Mathematical theorem in group theory

In mathematics, the Tits alternative, named after Jacques Tits, is an important theorem about the structure of finitely generated linear groups.

==Statement==

The theorem, proven by Tits, is stated as follows.

Let $G$ be a finitely generated linear group over a field. Then two following possibilities occur:
- either $G$ is virtually solvable (i.e., has a solvable subgroup of finite index)
- or it contains a nonabelian free group (i.e., it has a subgroup isomorphic to the free group on two generators).

==Consequences==

A linear group is not amenable if and only if it contains a non-abelian free group (thus the von Neumann conjecture, while not true in general, holds for linear groups).

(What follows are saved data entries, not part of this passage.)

Lemma head_omap_None {A B} (f : A -> option B) (l : list A) x :
  head (omap f l) = None -> x ∈ l -> f x = None.
Proof.
  intros H Hx. destruct (f x) as [y|] eqn:Hf; [|done].
  assert (Hy : y ∈ omap f l) by (apply list_elem_of_omap; by exists x). destruct (omap f l); [by inv Hy|done].
Qed.

Lemma status_shows a nd :
  observable (a, nd) -> n_order nd ≡ₚ [CallMem; CallDisk; CallLoad] ->
  entry_shows nd (status_entry (page_of (a, nd))).
Proof.
  intros Hn Ho. unfold status_entry, page_of. cbn [pg_State pg_info pg_owner].
  destruct (decide (n_State nd <> Running)) as [HR|HR]; [by left|apply dec_stable in HR].
  pose proof (MemInfo_shows a nd Hn true) as HM. pose proof (DiskInfo_shows a nd Hn) as HD.
  pose proof (LoadInfo_shows a nd Hn) as HL.
  destruct (mi_err _) as [e|] eqn:He; cbn [allInfo mi_err ia_order] in He.
  - right. split; [done|]. apply head_omap_Some in He as (c & Hc & He). exists c, e.
    split; [done|]. split; [|done]. destruct c; cbn [call_err ia_mem ia_disk ia_load] in He; unfold call_fails.
    + by destruct (MemInfo a nd true); simplify_eq/=.
    + by destruct (DiskInfo a nd); simplify_eq/=.
    + by destruct (LoadInfo a nd); simplify_eq/=.
  - assert (Hall : forall c, c ∈ n_order nd -> call_err (Mem := option Vm * option Rt) (Disk := Du) (Load := La)
      (pg_info (page_of (a, nd))) c = None) by (intros c; by apply head_omap_None).
    setoid_rewrite Ho in Hall. split; [done|]. split; [done|]. cbn [allInfo mi_MemInfo mi_DiskInfo mi_LoadInfo
      mi_KeepaliveReplyTimes mi_NextKeepalive ia_mem ia_disk ia_load ia_replyTimes ia_nextKeepalive].
    pose proof (Hall CallMem ltac:(set_solver)) as H1. pose proof (Hall CallDisk ltac:(set_solver)) as H2.
    pose proof (Hall CallLoad ltac:(set_solver)) as H3.
    cbn [page_of pg_info call_err ia_mem ia_disk ia_load] in H1, H2, H3.
    destruct (MemInfo a nd true); [|done]. destruct (DiskInfo a nd); [|done]. by destruct (LoadInfo a nd).
Qed.

(** The counts that come in are those of the machines whose reply was not lost. *)
Lemma index_shows ms :
  Forall observable ms ->
  index_stats (index_replies ms) =
    omap (fun x => match n_fate x.2 "Profiles" with
                   | Holds => Some (x.1, rd_profiles (read (n_world x.2)))
                   | _ => None
                   end) ms.
Proof.
  induction 1 as [|[a nd] ms Hn _ IH]; [done|]. pose proof (Profiles_shows a nd Hn) as HP.
  unfold index_stats, index_replies in *. cbn [fmap list_fmap]. cbn [omap list_omap fst snd]. rewrite IH.
  destruct (fetch_Profiles a nd) as [l|e]; simpl in HP.
  - destruct HP as [-> HP]. by injection HP as ->.
  - destruct (n_fate nd "Profiles"); [|done|done]. by destruct HP as (? & ? & _).
Qed.

Lemma pages_names ms : (pages ms).*1 = ms.*1.
Proof. unfold pages. rewrite <- list_fmap_compose. by apply list_fmap_ext. Qed.

Lemma vars_shows ms a v :
  Forall observable ms -> NoDup ms.*1 ->
  machineVars (pages ms) !! a = Some v <->
  exists nd, (a, nd) ∈ ms /\ n_owner nd = true /\ n_fate nd "Expvars" = Holds /\ v = rd_expvars (read (n_world nd)).
Proof.
  intros Hn Hnd. rewrite machineVars_spec by (by rewrite pages_names). split.
  - intros (m & Hm & Ho & Hv). apply list_elem_of_fmap in Hm as ([a' nd] & [= -> ->] & Hx).
    pose proof (Expvars_shows a' nd (proj1 (Forall_forall _ _) Hn _ Hx)) as HE. cbn in Ho, Hv.
    rewrite Hv in HE. destruct HE as [HE [= <-]]. by exists nd.
  - intros (nd & Hx & Ho & Hf & ->). exists (page_of (a, nd)). split; [apply list_elem_of_fmap; by exists (a, nd)|].
    split; [done|]. pose proof (Expvars_shows a nd (proj1 (Forall_forall _ _) Hn _ Hx)) as HE. cbn.
    destruct (fetch_Expvars a nd); unfold shows in HE; rewrite ?Hf in HE; [by destruct HE as [_ [= <-]]|].
    by destruct HE as (? & ? & _).
Qed.


End observe.

(** ** The supervisor of Stack.v *)

Section on_stack.
Context {EL : ErrorsLib} {G : Gob} {GL : GobLaws EL G} {GP : GobPointers} {O : Type}.
Context {Vm Rt Du La : Type}.
Context `{!Codable Z, !Codable bool, !Codable unit, !Codable profileRequest, !Codable Du, !Codable La,
          !Codable (option Vm * option Rt), !Codable (list (string * Z)), !Codable (list (string * string))}.
Context `{!Codable (list string), !Codable (string * string), !Codable (Z * bool), !Codable (string * MachineLoop.handle)}.
Variable read : process O -> readings (Vm := Vm) (Rt := Rt) (Du := Du) (La := La).

(** A machine whose supervisor has, next to the methods of Stack.v, those of this
    file can be observed, also while its owner sets it up. *)
Lemma stack_offers disk lease Goos Goarch kern (others : list (reflect_Method (G := G) (process O))) (no_objs : O)
    (inst : MachineLoop.handle -> nat -> instance (G := G) (W := O)) tr P :
  NoDup (m_Name <$> Supervisor_methods disk lease Goos Goarch kern others no_objs inst tr) ->
  reporters read ⊆ others ->
  offers read (server disk lease Goos Goarch kern others no_objs inst tr P).
Proof.
  intros Hnd Hsub. eexists. split; [|split; [exact Hnd|]].
  - unfold server. by rewrite register_many_lookup.
  - intros m Hm. unfold Supervisor_methods. apply elem_of_app. right. by apply Hsub.
Qed.
End on_stack.

(** ** A sample cluster *)

Module Samples.
Import Stack.Samples.

(** Any type that can be numbered is sent as its number. *)
Definition countable_Codable {A} `{Countable A} (t : GoType)
    (Ht : Kind_of t <> KPtr /\ t <> typeOfReader /\ t <> typeOfReadCloser) : Codable (GL := WGob_laws) A.
Proof.
  refine (W_Codable t (fun x => inl (inl (inl (inl (inl (inr (Zpos (encode x))))))))
    (fun p => match p with inl (inl (inl (inl (inl (inr (Zpos n)))))) => decode n | _ => None end) Ht _).
  intros x. apply decode_encode.
Defined.

#[export] Instance profileRequest_eq_dec : EqDecision profileRequest.
Proof. solve_decision. Defined.
#[export] Instance profileRequest_countable : Countable profileRequest.
Proof.
  refine (inj_countable' (fun r => (pq_Name r, pq_Debug r, pq_GC r))
    (fun x => {| pq_Name := x.1.1; pq_Debug := x.1.2; pq_GC := x.2 |}) _).
  by intros [].
Defined.

#[export] Instance cod_bool : Codable bool.
Proof. refine (countable_Codable (TBasic "bool") _). done. Defined.
#[export] Instance cod_request : Codable profileRequest.
Proof. refine (countable_Codable (TStruct "profileRequest") _). done. Defined.
#[export] Instance cod_nat : Codable nat.
Proof. refine (countable_Codable (TStruct "Info") _). done. Defined.
#[export] Instance cod_mem : Codable (option nat * option nat).
Proof. refine (countable_Codable (TStruct "MemInfo") _). done. Defined.
#[export] Instance cod_counts : Codable (list (string * Z)).
Proof. refine (countable_Codable (TSlice (TStruct "profileStat")) _). done. Defined.
#[export] Instance cod_vars : Codable (list (string * string)).
Proof. refine (countable_Codable (TSlice (TStruct "Expvar")) _). done. Defined.

(** A process is the number of its goroutines here; its heap profile fails in the
    middle when there are none. *)
Definition sample_read (w : nat) : readings (EL := SimpleErrors) (Vm := nat) (Rt := nat) (Du := nat) (La := nat) :=
  {| rd_runtime := w; rd_vm := Ok 80%nat; rd_disk := Ok 7%nat;
     rd_load := if decide (w = 0%nat) then Err (SOther "no load") else Ok 1%nat;
     rd_profiles := [("goroutine", Z.of_nat w); ("heap", 3)];
     rd_lookup := fun n => if decide (n = "heap")
                           then Some (fun _ => ("objects", if decide (w = 0%nat) then Some (SOther "oom") else None))
                           else None;
     rd_cpu_start := None; rd_cpu_done := None; rd_cpu := fun _ => "samples"; rd_now := 0;
     rd_expvars := [("cmdline", "[]")] |}.

Definition sample_srv : Server (G := WGob) nat := register_many [("Supervisor", reporters sample_read)].

Definition sample_node (w : nat) (f : string -> fate) : node (EL := SimpleErrors) (G := WGob) :=
  {| n_owner := true; n_State := Running; n_world := w; n_srv := sample_srv; n_fate := f;
     n_client := fun _ => NewClient "/"; n_cut := None; n_order := [CallLoad; CallMem; CallDisk];
     n_times := []; n_next := 0;
     n_buf := {| na_TempFile := Ok "/tmp/p"; na_write := None; na_Seek := None |} |}.

Definition no_index (m : string) : fate (EL := SimpleErrors) :=
  if decide (m = "Profiles") then RpcRefine.LostReply (SOther "reset") else Holds.

Definition sample_nodes := [("m2", sample_node 2 (fun _ => Holds)); ("m1", sample_node 0 no_index)].

Lemma sample_offers : offers sample_read sample_srv.
Proof.
  exists (reporters sample_read). split; [unfold sample_srv; by rewrite register_many_lookup|]. split; [|done].
  refine (bool_decide_unpack _ _). vm_compute. exact I.
Qed.

Lemma sample_observable : Forall (observable sample_read (fun u => u)) sample_nodes.
Proof.
  assert (H : forall a w f, observable sample_read (fun u => u) (a, sample_node w f)).
  { intros a w f. split; [exact sample_offers|]. intros m. by exists (TrimRight a SLASH). }
  apply Forall_cons. split; [apply H|]. rewrite Forall_singleton. apply H.
Qed.


Example sample_status :
  status_entry (page_of sample_read (fun u => u) http2 ("m1", sample_node 0 no_index)) =
    inl (Error (E [AKind Remote; AErr (Recover (SOther "no load"))])).
Proof. vm_compute. reflexivity. Qed.

Example sample_broken :
  delivered (CallProfile "heap" 1 false) (profiled sample_read (fun u => u) http2 (SOther "gave up") ("m1", sample_node 0 no_index)) = None.
Proof. vm_compute. reflexivity. Qed.
End Samples.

The Tits alternative is an important ingredient in the proof of Gromov's theorem on groups of polynomial growth. In fact the alternative essentially establishes the result for linear groups (it reduces it to the case of solvable groups, which can be dealt with by elementary means).

==Generalizations==

In geometric group theory, a group G is said to satisfy the Tits alternative if for every subgroup H of G either H is virtually solvable or H contains a nonabelian free subgroup (in some versions of the definition this condition is only required to be satisfied for all finitely generated subgroups of G).

Examples of groups satisfying the Tits alternative which are either not linear, or at least not known to be linear, are:

- Hyperbolic groups
- Mapping class groups;
- Out(Fn);
- Certain groups of birational transformations of algebraic surfaces.

Examples of groups not satisfying the Tits alternative are:

- the Grigorchuk group;
- Thompson's group F.

==Proof==

The proof of the original Tits alternative is by looking at the Zariski closure of $G$ in $\mathrm{GL}_n(k)$. If it is solvable then the group is solvable. Otherwise one looks at the image of $G$ in the Levi component. If it is noncompact then a ping-pong argument finishes the proof. If it is compact then either all eigenvalues of elements in the image of $G$ are roots of unity and then the image is finite, or one can find an embedding of $k$ in which one can apply the ping-pong strategy.

Note that the proof of all generalisations above also rests on a ping-pong argument.